そして忘れてはならないのが、あの歌。「夏も近づく八十八夜〜♪」——日本人なら誰もが一度は口ずさんだことのある唱歌『茶摘み』です。茜だすきに菅の笠、丘の上で茶を摘む娘たちの情景が、目に浮かぶような美しい歌詞で歌い上げられています。

さあ、今日は淹れたての新茶を一杯いかがでしょう? その味こそ——まさに春そのものです!

🍵 コラム:新茶を待ちわびる、日本人のこころ

「夏も近づく八十八夜〜♪」——耳に残るあのメロディとともに、ふわりと立ちのぼる新茶の香り。日本人にとって、八十八夜は単なる暦の上の一日ではなく、季節の喜びを五感で味わう特別な節目なのです。なぜこれほどまでに大切にされてきたのか、その奥深い世界をのぞいてみましょう。

🌱「米」の字に隠された88の魔法

「八」「十」「八」を組み合わせると「米」の字になる——この発見は、農業に生きる人々にとってまさに天からの贈り物でした。さらに「八」は末広がりの形をしていて、古来縁起のよい数字。それが二つ重なる「八十八」は、二重の幸運を呼ぶ数字とされてきたのです。八十八夜が農業の節目として大切にされ、この日に摘んだ新茶が「不老長寿の縁起物」と珍重されるのも、こうした言葉遊びと信仰の結びつきがあったからこそ。日本人の言葉に対する繊細な感性が垣間見える、すてきなエピソードですね。ちなみに「八十八」と書いて「米寿(べいじゅ)」と読み、88歳のお祝いの呼び名にもなっています。お米の国・日本ならではの、味わい深い文化です。

🍃 科学が裏付けた「長寿の新茶」

「八十八夜のお茶を飲むと長生きする」——この言い伝え、ただの迷信ではないことが現代の研究で明らかになりつつあります。茶葉に含まれるカテキン、カフェイン、そして甘みのもとであるアミノ酸「テアニン」。これらの成分は、八十八夜の頃の新芽にもっとも豊富に含まれているのです。テアニンにはリラックス効果や血圧を下げる働きが、カテキンには抗菌作用や生活習慣病の予防効果があるとされています。さらに大阪大学の大規模な疫学研究では、緑茶を多く飲む習慣が、脳卒中や心筋梗塞の死亡リスクを下げることまで示唆されています。
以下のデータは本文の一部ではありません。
(* ===== verification/_CoqProject ===== *)
-Q . S2P
Prelude.v
Bytes.v
Fair.v
WeakMem.v
Ring.v
CircularQueue.v
IpcQueue.v
IpcQueueProps.v
RingBuffer.v
RingBufferProps.v
RingWeak.v
RingWeakProps.v
IpcWeak.v
RingBench.v
UnidBlock.v
FlatBuffers.v
FlatVerify.v
Crc32.v
Chrono.v
Config.v
ConfigProps.v
EventEmitter.v
Format.v
Utility.v
CMem.v
Libpool.v
LibpoolLemmas.v
LibpoolDec.v
LibpoolSpec.v
LibpoolLife.v
LibpoolClient.v
LibpoolProps.v
LibpoolExpand.v
LibpoolRace.v
LibpoolLocked.v
BufferPool.v
Mempool.v
MempoolProps.v
UdpServer.v
UdpServerSpec.v
UdpServerProps.v
UdpClient.v
UdpClientProps.v
AsyncEcho.v
AsyncEchoProps.v
IoContext.v
Shutdown.v
EchoNet.v
Daytime.v
SharedMemory.v
Main.v
ServerLife.v
ClientLife.v
UdpNet.v
RingMain.v
Callbacks.v
RawUdp.v
Drivers.v
Logging.v
Conformance.v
昔の人々は、成分分析の技術などなくても、舌と経験だけで「特別な味」を見抜いていたのですね。

❄️「八十八夜の別れ霜」——農家の希望と祈り

「八十八夜の別れ霜」「八十八夜の毒霜」——冷ややかで美しいこの言葉に、農家の人々の祈りが凝縮されています。一度でも霜にあたれば、茶葉も野菜も無残にやられてしまう。藁を敷いて霜から守ったり、夜通し畑を見守ったり——先人たちの努力は、想像を絶するものでした。一方で「九十九夜の泣き霜」という言葉もあり、5月半ばに霜が降りて泣く泣く作物を失う年もあったといいます。八十八夜が公式に暦に書き込まれたのは1656年の伊勢暦が最初。その後、1686年の貞享暦に正式採用され、全国に広まりました。気候の不安定さと向き合いながら自然を読み解いてきた、日本の農業の知恵——その重みが、この一言に込められているのです。

🌸 動きはじめる「新茶前線」

桜前線と同じように、日本には「新茶前線」というものがあります。最も早いのは鹿児島県・種子島で、3月下旬から4月上旬。そこから少しずつ北上し、関東付近では5月下旬になります。神奈川県の足柄茶は今年も「例年以上の出来」と評判で、関東大震災を契機に栽培が始まったというドラマチックな歴史を持ちます。100年を超えてなお、丹沢や箱根の山麓で若葉を育て続ける——そんな茶農家の方々の矜持には、思わず頭が下がる思いがします。

🎵 唱歌『茶摘み』に込められた風景

「夏も近づく八十八夜 野にも山にも若葉が茂る あれに見えるは茶摘じゃないか あかねだすきにすげの笠」——明治45年(1912年)に小学校の唱歌として登場したこの歌は、100年以上もの間、日本人の心に新茶の風景を刻み続けてきました。「せっせっせーのよいよいよい」と手遊びとセットで覚えた方も多いのではないでしょうか。あの手遊びの動きは、実は茶葉を摘む手つきを真似たものなのだそうです。歌の中に生きた風物詩——なんとも粋な伝承の仕方ですね。

今年の八十八夜は、ぜひ一杯の新茶を手にとって、その奥にある日本人の物語に耳を澄ませてみてはいかがでしょうか。「米」の字をじっと見つめながら、「八十八」のおまじないをそっと心に唱えてみる——そんな静かな時間も、この日にふさわしい過ごし方かもしれません。